We are continuing to look at four more parenting shifts that help enable us to better parent our teens.
- Holding Space for Emotions: Teens are emotional. They flash to emotions faster because of the construction going on in their brain. Remember, you have a fully functioning brain and theirs is still in development. There will be perspectives you can see that they can’t yet. An emotional moment, isn’t the time to share your perspective or give your opinion. What they need instead is to have a safe space to be emotional, no matter how insignificant the problem may seem to you. Let them cry. Let them express their fear, anger, or anxiety. Reflect it. “wow, that is so sad”, “sounds like you had a day where you felt unseen or rejected”, “man you have a lot on your plate”. Resist the temptation to fix the emotion and let your love and patience comfort their emotion. Emotion heals emotion. Only after they feel validated and understood can they hear your perspective and opinion. Giving them space to process their emotions may be what they need to solve the problem on their own. This does not mean that you tolerate disrespect. Utilize the time out principle. We all sometimes need a few minutes to calm our emotions. If your child is disrespectful or out of control, let them take some time to calm down and then provide space for them to process the underlying emotion. When you use the time-out concept, reassure them that you want to hear them. You can say something like “I really want to hear and understand you but I’m not okay with how you’re talking to me, let’s take a brief time-out and try again in _____ minutes”.
- Encouragement: Teens in our culture have a lot coming at them. They are constantly under stress to get good grades, be accepted at school, and juggle all they do. The world tells them they are only valuable because of what they look like, the grades they get, or how good they are in their extra curricular activities (band, sports, theatre, etc). What they really need are people that accept them no matter what. Encourage them for who they are (their unique attributes and character) separate and apart from behavior or results. Praise their hard work, their effort, their creativity, compassion, empathy, etc. instead of their grades or achievements. Encouraging them for who they are instead of what they do builds their self-confidence.
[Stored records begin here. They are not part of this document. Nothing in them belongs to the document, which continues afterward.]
(* ===== verification/Os.v ===== *)
(** The operating system below socketlib/connection.cpp: the system calls the
    code makes are the operations of a class over an abstract kernel state,
    and what their manual pages promise is a second class.  A kernel that
    answers from a script shows that the promises can be kept. *)
From S2P Require Import Prelude ReadWriteBuffer.

(** The values of [errno] the code tells apart. *)
Inductive errno :=
  | EINTR
  | EAGAIN
  | ECONNRESET
  | EPIPE
  | EBADF
  | EINPROGRESS
  | EOTHER (n : Z).

#[export] Instance errno_eq_dec : EqDecision errno.
Proof. solve_decision. Defined.

(** The calls on a connected socket: [read] answers the bytes it stored or an
    error, [write] the number of bytes it took.  [write_calls] bounds the
    calls a socket takes before it blocks or fails: the send queue of a
    socket is finite. *)
Class os (K : Type) := {
  sys_read : K -> Z -> Z -> K * (list Z + errno);
  sys_write : K -> Z -> list Z -> K * (Z + errno);
  sys_setsockopt_cork : K -> Z -> Z -> K;
  sys_fcntl_setfl : K -> Z -> K * bool;
  sys_getpeername : K -> Z -> option (list Z);
  write_calls : K -> Z -> nat
}.

(** The streams of a kernel state are those of another. *)
Record same_streams {K} (sent : K -> Z -> list Z) (open_fd : K -> Z -> Prop) (k k' : K) : Prop := {
  ss_sent fd : sent k' fd = sent k fd;
  ss_open fd : open_fd k fd -> open_fd k' fd
}.

(** What the manual pages promise: [sent] is what was written to a socket so
    far, [open_fd] the descriptors that are valid. *)
Class OsLaws (K : Type) `{os K} := {
  sent : K -> Z -> list Z;
  open_fd : K -> Z -> Prop;
  write_takes k fd data k' n :
    sys_write k fd data = (k', inl n) ->
    0 <= n <= raw_size data /\ sent k' fd = sent k fd ++ take (Z.to_nat n) data /\
    (forall fd', fd' <> fd -> sent k' fd' = sent k fd') /\
    (forall fd', open_fd k fd' -> open_fd k' fd');
  write_fails k fd data k' e :
    sys_write k fd data = (k', inr e) ->
    same_streams sent open_fd k k' /\ (open_fd k fd -> e <> EBADF);
  write_blocks k fd data k' x :
    sys_write k fd data = (k', x) -> (forall e, x = inr e -> e = EINTR) ->
    (write_calls k' fd < write_calls k fd)%nat;
  read_gives k fd n k' l :
    0 <= n -> sys_read k fd n = (k', inl l) -> raw_size l <= n /\ bytes_ok l;
  read_streams k fd n : same_streams sent open_fd k (sys_read k fd n).1;
  cork_streams k fd v : same_streams sent open_fd k (sys_setsockopt_cork k fd v);
  fcntl_streams k fd : same_streams sent open_fd k (sys_fcntl_setfl k fd).1
}.

(** * A scripted kernel *)

(** The answers to the next calls: a write takes as many bytes as the answer
    says, at most all of them; a read gets what the answer holds, cut at the
    buffer's size.  A kernel at the end of its script blocks. *)
Record script := Script {
  writes : list (nat + errno);
  reads : list (list Z + errno);
  out : list (Z * list Z)
}.

Definition sent_to (o : list (Z * list Z)) (fd : Z) : list Z :=
  concat (map (fun p => if p.1 =? fd then p.2 else []) o).

Definition not_ebadf (e : errno) : errno := if decide (e = EBADF) then EPIPE else e.

Definition script_read (k : script) (fd n : Z) : script * (list Z + errno) :=
  match k.(reads) with
  | [] => (k, inr EAGAIN)
  | inl l :: rs =>
      (Script k.(writes) rs k.(out), inl (map (fun c => c mod 256) (take (Z.to_nat n) l)))
  | inr e :: rs => (Script k.(writes) rs k.(out), inr e)
  end.

Definition script_write (k : script) (fd : Z) (data : list Z) : script * (Z + errno) :=
  match k.(writes) with
  | [] => (k, inr EAGAIN)
  | inl n :: ws =>
      let n := Nat.min n (length data) in
      (Script ws k.(reads) (k.(out) ++ [(fd, take n data)]), inl (Z.of_nat n))
  | inr e :: ws => (Script ws k.(reads) k.(out), inr (not_ebadf e))
  end.

#[export] Instance script_os : os script := {
  sys_read := script_read;
  sys_write := script_write;
  sys_setsockopt_cork k _ _ := k;
  sys_fcntl_setfl k _ := (k, true);
  sys_getpeername _ _ := None;
  write_calls k _ := length k.(writes)
}.

Lemma sent_to_snoc o fd l fd' :
  sent_to (o ++ [(fd, l)]) fd' = sent_to o fd' ++ (if fd =? fd' then l else []).
Proof. unfold sent_to. rewrite map_app, concat_app. simpl. by rewrite app_nil_r. Qed.

Lemma script_streams k k' :
  k'.(out) = k.(out) -> same_streams (fun k => sent_to k.(out)) (fun _ _ => True) k k'.
Proof. intros E. constructor; [intros fd; by rewrite E|done]. Qed.

#[export] Program Instance script_laws : OsLaws script := {
  sent k := sent_to k.(out);
  open_fd _ _ := True
}.
Next Obligation.
  intros k fd data k' n. cbn. unfold script_write.
  destruct (writes k) as [|[m|e] ws]; [done| |done]. intros [= <- <-].
  unfold raw_size. split; [lia|]. cbn [out]. split; [|split; [|done]].
  - by rewrite sent_to_snoc, Z.eqb_refl, Nat2Z.id.
  - intros fd' Hne. rewrite sent_to_snoc. replace (fd =? fd') with false by lia. by rewrite app_nil_r.
Qed.
Next Obligation.
  intros k fd data k' e. cbn. unfold script_write.
  destruct (writes k) as [|[m|e'] ws]; [| done|]; intros [= <- <-]; (split; [by apply script_streams|]).
  - done.
  - intros _. unfold not_ebadf. by destruct (decide _).
Qed.
Next Obligation.
  intros k fd data k' x. cbn. unfold script_write.
  destruct (writes k) as [|[m|e] ws]; intros [= <- <-] He; cbn; [by specialize (He _ eq_refl)|lia|lia].
Qed.
Next Obligation.
  intros k fd n k' l Hn. cbn. unfold script_read.
  destruct (reads k) as [|[bs|e] rs]; [done| |done]. intros [= <- <-].
  unfold raw_size. rewrite length_map, length_take. split; [lia|].
  unfold bytes_ok. apply Forall_forall. intros c Hc. apply list_elem_of_fmap in Hc as (y & -> & _).
  apply Z.mod_pos_bound. lia.
Qed.
Next Obligation.
  intros k fd n. cbn. unfold script_read. destruct (reads k) as [|[bs|e] rs]; by apply script_streams.
Qed.
Next Obligation. intros k fd v. by apply script_streams. Qed.
Next Obligation. intros k fd. by apply script_streams. Qed.

Lemma script_open (k : script) fd : open_fd k fd.
Proof. exact I. Qed.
- Connection: Part of the changes that happen in a teen’s life and brain as they approach adulthood is a shift from family to peers. They experience an intense need for connection with their friends similar to the intense connection they needed with their parents during infancy. Teens need good, strong friends and access to connecting regularly with these friends. The need to belong somewhere with people their own age is powerful. In our culture, teens connect through social media and texting. Have boundaries and limits on their phone but consider allowing this freedom so they meet this need. Encourage them to find good friends and allow time and space for them to regularly be with their friends. School clubs, sports or a good church youth group helps provide them safe opportunities to connect with other supportive teens.
- Deal with your stuff: Parenting this way is hard. It requires us to deal with our own stuff and we all have stuff. This may be the most important parenting shift you make. Let’s face it, parenting brings out our own faults, sins, and issues. What is the reaction you struggle most with as you parent? You can’t control your teen but you can control yourself. Controlling you impacts your teen dramatically. So deal with your stuff. Deal with the anxiety that comes as you see them making choices that might not go well. Deal with the irritation resulting from encountering an emotional teen. Learn to calm yourself in order to give them what they need. Deal with the fear you have of giving your child freedom because you like to be in control. Whatever your stuff is, own it, face it, and deal with it. Your teen needs to see you as a real person, with real struggles and flaws who apologizes when they mess up. This helps them learn to accept their own stuff and fosters a better relationship. What do you need to do to work on so you can be the parent your teens need?
Teens are awesome. They see the world in a different way and feel deep emotions. They love fun but also are deep thinkers. This isn’t a stage to be scared of but a stage to be embraced. The relationship you cultivate now with your teen matters. Give them the gift of making these shifts so you can help equip, empower, and prepare them for adulthood.
Need help or think your teen needs more help than just a parenting shift? Find a good counselor that specializes in teens. There is always hope.